Het dorp wordt gespleten door de rivier de Aoos (maar ook wel Vovousa genoemd) en eroverheen ligt een imposante stenen boogbrug die in 1748 werd gebouwd en nog steeds als voetgangersbrug in gebruik is. De houten reling is pas veel later aangebracht maar Lies is blij dat die er zit. Vouvousa is een van de 46 traditionele dorpen van Zagoria, de streek ten noorden van Ioannina met een ruige natuur. Nog 44 dorpen zijn bewoond en de huizen hebben een eigen stijl, de Zagori-bouwstijl, met alleen natuursteen. Nieuwbouw is verboden en ook bij restauraties moet het huis in de oude stijl worden herbouwd.
Als we de brug oplopen zien we dat de jeugd van het dorp afkoeling zoekt in de rivier. Wij zien het niet zo zitten om de steile helling af te dalen naar het water en wandelen een stukje door het stille dorp. De brug gaat hoog over de rivier heen maar in de winter en het voorjaar staat het water vaak vele meters hoger dan nu en schijnt de stroming nogal woest te zijn.
Aan het einde van de maand juli wordt hier het 3-daagse Vovousa festival gehouden, met de bergen en natuurbehoud als thema's.
Aan het einde van de maand juli wordt hier het 3-daagse Vovousa festival gehouden, met de bergen en natuurbehoud als thema's.
Wij zoeken de verkoeling op het enige terras op het dorpsplein en we zijn de enige gasten. Vovousa is een ideale startplaats voor een heleboel wandelingen door de ongerepte natuur van de Pindos en je kunt er zelfs bruine beren tegenkomen. Maar je kunt in de buurt ook mountainbiken, kayakken en bergbeklimmen. Allemaal activiteiten waar mijn zere knie even niet aan moet denken. Ik ben allang blij dat het autorijden geen problemen oplevert. Maar zelfs het lopen is momenteel lastig en daarom zien we jammer genoeg veel te weinig van dit pittoreske dorp.
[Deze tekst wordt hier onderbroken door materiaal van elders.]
(** Rounding of the rational [n / d] (with [d > 0]) to the nearest integer,
    ties to even. *)
Definition rne (n d : Z) : Z :=
  let q := n / d in
  let r := n mod d in
  if 2 * r <? d then q
  else if d <? 2 * r then q + 1
  else if Z.even q then q else q + 1.

(** [2^k <= n / d], for [n, d > 0]. *)
Definition pow2_le_ratio (k n d : Z) : bool := fnum d k <=? n * fden k.

(** [floor (log2 (n / d))], for [n, d > 0]. *)
Definition floor_log2 (n d : Z) : Z :=
  let k := Z.log2 n - Z.log2 d in
  if pow2_le_ratio k n d then k else k - 1.

(** The integer nearest to [n / (d * 2^e)]. *)
Definition scaled_rne (n d e : Z) : Z := rne (n * fden e) (fnum d e).

(** binary64: 53 bits of precision, least exponent -1074, overflow from
    [2^1024] on. *)
Definition round_exponent (n d : Z) : Z :=
  Z.max (floor_log2 (Z.abs n) d - 52) (-1074).

Definition round_b64 (n d : Z) : pyfloat :=
  if n =? 0 then Finite 0 0
  else
    let e := round_exponent n d in
    let m := scaled_rne n d e in
    if (0 <=? e) && (2 ^ 1024 <=? Z.abs m * 2 ^ e)
    then Infinity (n <? 0)
    else Finite m e.

Definition round_dyadic (m e : Z) : pyfloat := round_b64 (fnum m e) (fden e).

(** A decimal literal [n / d] of the source text, e.g. [0.2] is [literal 2 10]. *)
Definition literal (n d : Z) : pyfloat := round_b64 n d.

(** [a / b] on two ints (CPython's [long_true_divide]): the exact quotient,
    correctly rounded. *)
Definition int_truediv (a b : Z) : result pyfloat :=
  if b =? 0 then Raise ZeroDivisionError
  else
    match (if b <? 0 then round_b64 (- a) (- b) else round_b64 a b) with
    | Infinity _ => Raise OverflowError
    | f => Ok f
    end.

(** [float(n)], the conversion applied to an int operand of a mixed
    operation. *)
Definition float_of_int (n : Z) : result pyfloat :=
  match round_b64 n 1 with
  | Infinity _ => Raise OverflowError
  | f => Ok f
  end.

Definition fmul (a b : pyfloat) : pyfloat :=
  match a, b with
  | NaN, _ | _, NaN => NaN
  | Finite m1 e1, Finite m2 e2 => round_dyadic (m1 * m2) (e1 + e2)
  | Infinity s, Finite m _ | Finite m _, Infinity s =>
      if m =? 0 then NaN else Infinity (xorb s (m <? 0))
  | Infinity s1, Infinity s2 => Infinity (xorb s1 s2)
  end.

Definition fadd (a b : pyfloat) : pyfloat :=
  match a, b with
  | NaN, _ | _, NaN => NaN
  | Finite m1 e1, Finite m2 e2 =>
      let e := Z.min e1 e2 in
      round_dyadic (m1 * 2 ^ (e1 - e) + m2 * 2 ^ (e2 - e)) e
  | Infinity s, Finite _ _ | Finite _ _, Infinity s => Infinity s
  | Infinity s1, Infinity s2 => if eqb s1 s2 then Infinity s1 else NaN
  end.

(** Ordering of two finite values. *)
Definition dyadic_compare (m1 e1 m2 e2 : Z) : comparison :=
  let e := Z.min e1 e2 in
  (m1 * 2 ^ (e1 - e)) ?= (m2 * 2 ^ (e2 - e)).

Definition fcompare (a b : pyfloat) : option comparison :=
  match a, b with
  | NaN, _ | _, NaN => None
  | Finite m1 e1, Finite m2 e2 => Some (dyadic_compare m1 e1 m2 e2)
  | Infinity true, Infinity true | Infinity false, Infinity false => Some Eq
  | Infinity true, _ | _, Infinity false => Some Lt
  | Infinity false, _ | _, Infinity true => Some Gt
  end.

Definition flt (a b : pyfloat) : bool :=
  match fcompare a b with Some Lt => true | _ => false end.
Definition fle (a b : pyfloat) : bool :=
  match fcompare a b with Some Lt | Some Eq => true | _ => false end.
Definition fgt (a b : pyfloat) : bool := flt b a.
Definition fge (a b : pyfloat) : bool := fle b a.
Definition feq (a b : pyfloat) : bool :=
  match fcompare a b with Some Eq => true | _ => false end.

(** An int compared with a float: Python compares the exact values. *)
Definition eq_int (a : pyfloat) (n : Z) : bool := feq a (Finite n 0).

Definition is_zero (a : pyfloat) : bool :=
  match a with Finite m _ => m =? 0 | _ => false end.

(** [math.ceil] *)
Definition ceil_ratio (n d : Z) : Z := - ((- n) / d).

Definition ceil (a : pyfloat) : result Z :=
  match a with
  | Finite m e => Ok (ceil_ratio (fnum m e) (fden e))
  | Infinity _ => Raise OverflowError
  | NaN => Raise ValueError
  end.

(** The builtins [min(a, b)] and [max(a, b)]: the first argument is kept
    unless the second is strictly smaller (resp. larger). *)
Definition fmin (a b : pyfloat) : pyfloat := if flt b a then b else a.
Definition fmax (a b : pyfloat) : pyfloat := if fgt b a then b else a.

(** [round(x, 1)]: the decimal with one digit nearest to the exact value
    (ties to even), converted back to the nearest float. *)
Definition round1 (a : pyfloat) : pyfloat :=
  match a with
  | Finite m e => round_b64 (rne (10 * fnum m e) (fden e)) 10
  | other => other
  end.

End Binary64.

(** ** Python strings (ASCII texts) *)

(** The texts of the model are ASCII: a character of code 128 or more
    stands for no character of a Python string, whose case mapping and blank
    test beyond ASCII follow the Unicode tables. *)

Module Text.

Definition code (c : ascii) : Z := Z.of_N (N_of_ascii c).

Definition is_upper (c : ascii) : bool := (65 <=? code c) && (code c <=? 90).
Definition is_digit (c : ascii) : bool := (48 <=? code c) && (code c <=? 57).

(** [str.isspace] on the ASCII range: tab to carriage return, the four
    separators 0x1c-0x1f and the space. *)
Definition is_space (c : ascii) : bool :=
  ((9 <=? code c) && (code c <=? 13)) || ((28 <=? code c) && (code c <=? 32)).

Definition lower_char (c : ascii) : ascii :=
  if is_upper c then ascii_of_N (N_of_ascii c + 32) else c.

(** [s.lower()] *)
Fixpoint lower (s : string) : string :=
  match s with
  | EmptyString => EmptyString
  | String c s' => String (lower_char c) (lower s')
  end.

(** [needle in hay] *)
Fixpoint contains (needle hay : string) : bool :=
  String.prefix needle hay ||
  match hay with
  | EmptyString => false
  | String _ hay' => contains needle hay'
  end.

(** [any(word in text for word in words)] *)
Definition any_in (words : list string) (text : string) : bool :=
  existsb (fun word => contains word text) words.

(** [s.replace(c, '')] for a one-character [c] *)
Fixpoint remove_char (c : ascii) (s : string) : string :=
  match s with
  | EmptyString => EmptyString
  | String x s' =>
      if Ascii.eqb x c then remove_char c s' else String x (remove_char c s')
  end.

Fixpoint lstrip (s : string) : string :=
  match s with
  | String c s' => if is_space c then lstrip s' else s
  | EmptyString => EmptyString
  end.

Fixpoint rev_string (s acc : string) : string :=
  match s with
  | EmptyString => acc
  | String c s' => rev_string s' (String c acc)
  end.

Definition rstrip (s : string) : string :=
  rev_string (lstrip (rev_string s EmptyString)) EmptyString.
(** X9. [handle_one_prm] for an operand that is a label, the only
    token of the line, with room for two words: it adds the title word,
    with the destination mode direct, and a word 0 for the address, and
    it adds at the end of the pending references one for that label,
    which points at the word 0 and keeps the number of the line. Nothing
    else is emitted and no error is recorded. *)
Theorem X9_label_operand (rest : string) (opcode : Z) (s : pass_state)
    (token e1 e2 : string) :
  images_ok s → ic s + dc s + 2 ≤ MEM_AVAIL_WORDS →
  strtok_from COMMA_SPACES (saved s) = (Some token, e1) →
  strtok_from COMMA_SPACES e1 = (None, e2) →
  addressing_mode token = DIRECT →
  let r := handle_one_prm rest opcode s in
  r.1 = 0
  ∧ ins_set r.2 = ins_set s ++ [title_word opcode 0 DIRECT; 0]
  ∧ ic r.2 = ic s + 2
  ∧ pending_refs r.2 = pending_refs s ++ [mkPending token (ic s + 1) (line_count s)]
  ∧ dc r.2 = dc s ∧ dataset r.2 = dataset s ∧ label_set r.2 = label_set s
  ∧ error r.2 = error s ∧ stderr r.2 = stderr s.
Proof.
  intros Hok Hroom H1 H2 Hmode r.
  destruct Hok as (Hic & Hdc & _ & Hlen & _).
  destruct (destination_modes opcode) as [Hdirect _].
  assert (r = (0, set_ins_set
                    (<[Z.to_nat (ic s) := title_word opcode 0 DIRECT]>
                       ((ins_set s ++ [0]) ++ [0]))
                    (set_saved e2
                       (set_pending_refs
                          (pending_refs s
                           ++ [mkPending token (unsigned_char (ic s + 1 + 1 - 1))
                                 (line_count s)])
                          (set_ic (ic s + 1 + 1) s))))) as ->.
  { subst r. unfold handle_one_prm. unfold bind at 1.
    rewrite add_ins_room by (unfold MEM_AVAIL_WORDS in *; lia).
    change (0 =? FATAL_ERROR) with false. cbv iota.
    unfold bind at 1. unfold gets at 1.
    unfold bind at 1. erewrite strtok_at by (destruct s; exact H1).
    unfold bind at 1. unfold parse_encode_arguments.
    rewrite Hmode, Hdirect. cbn [negb].
    change (DIRECT =? IMMEDIATE) with false. change (DIRECT =? DIRECT) with true.
    cbv iota. unfold bind at 1.
    rewrite add_ins_room by (destruct s; setters; unfold MEM_AVAIL_WORDS in *; lia).
    change (0 =? FATAL_ERROR) with false. cbv iota.
    unfold bind at 1. unfold gets at 1. unfold bind at 1. unfold gets at 1.
    unfold bind at 1. unfold add_pending_refs at 1. unfold bind at 1.
    unfold modify at 1. unfold ret at 1. unfold ret at 1.
    change (DIRECT =? FATAL_ERROR) with false.
    change (DIRECT =? ERROR_OCCURRED) with false. cbv iota.
    unfold bind at 1. erewrite strtok_at by (destruct s; exact H2).
    unfold bind, store_ins, modify, ret. destruct_state s; setters.
    replace (ic0 + 1 - 1) with ic0 by lia. reflexivity. }
  destruct_state s; setters.
  assert (unsigned_char (ic0 + 1 + 1 - 1) = ic0 + 1) as ->.
  { unfold unsigned_char, MEM_AVAIL_WORDS in *. rewrite Z.mod_small; lia. }
  repeat split; try lia.
  rewrite <- app_assoc. simpl.
  replace (Z.to_nat ic0) with (length is0 + 0)%nat by lia.
  by rewrite insert_app_r.
Qed.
Met nog een rit van 2 uur te gaan zijn we toch een groot deel van de dag op pad geweest. Als we de bergen weer afdalen merken we dat het boven in Vovousa wel koeler was dan beneden want de temperatuur gaat weer omhoog. En 's avonds kunnen we nog lang op ons balkon zitten en bedenken wat we morgen gaan doen.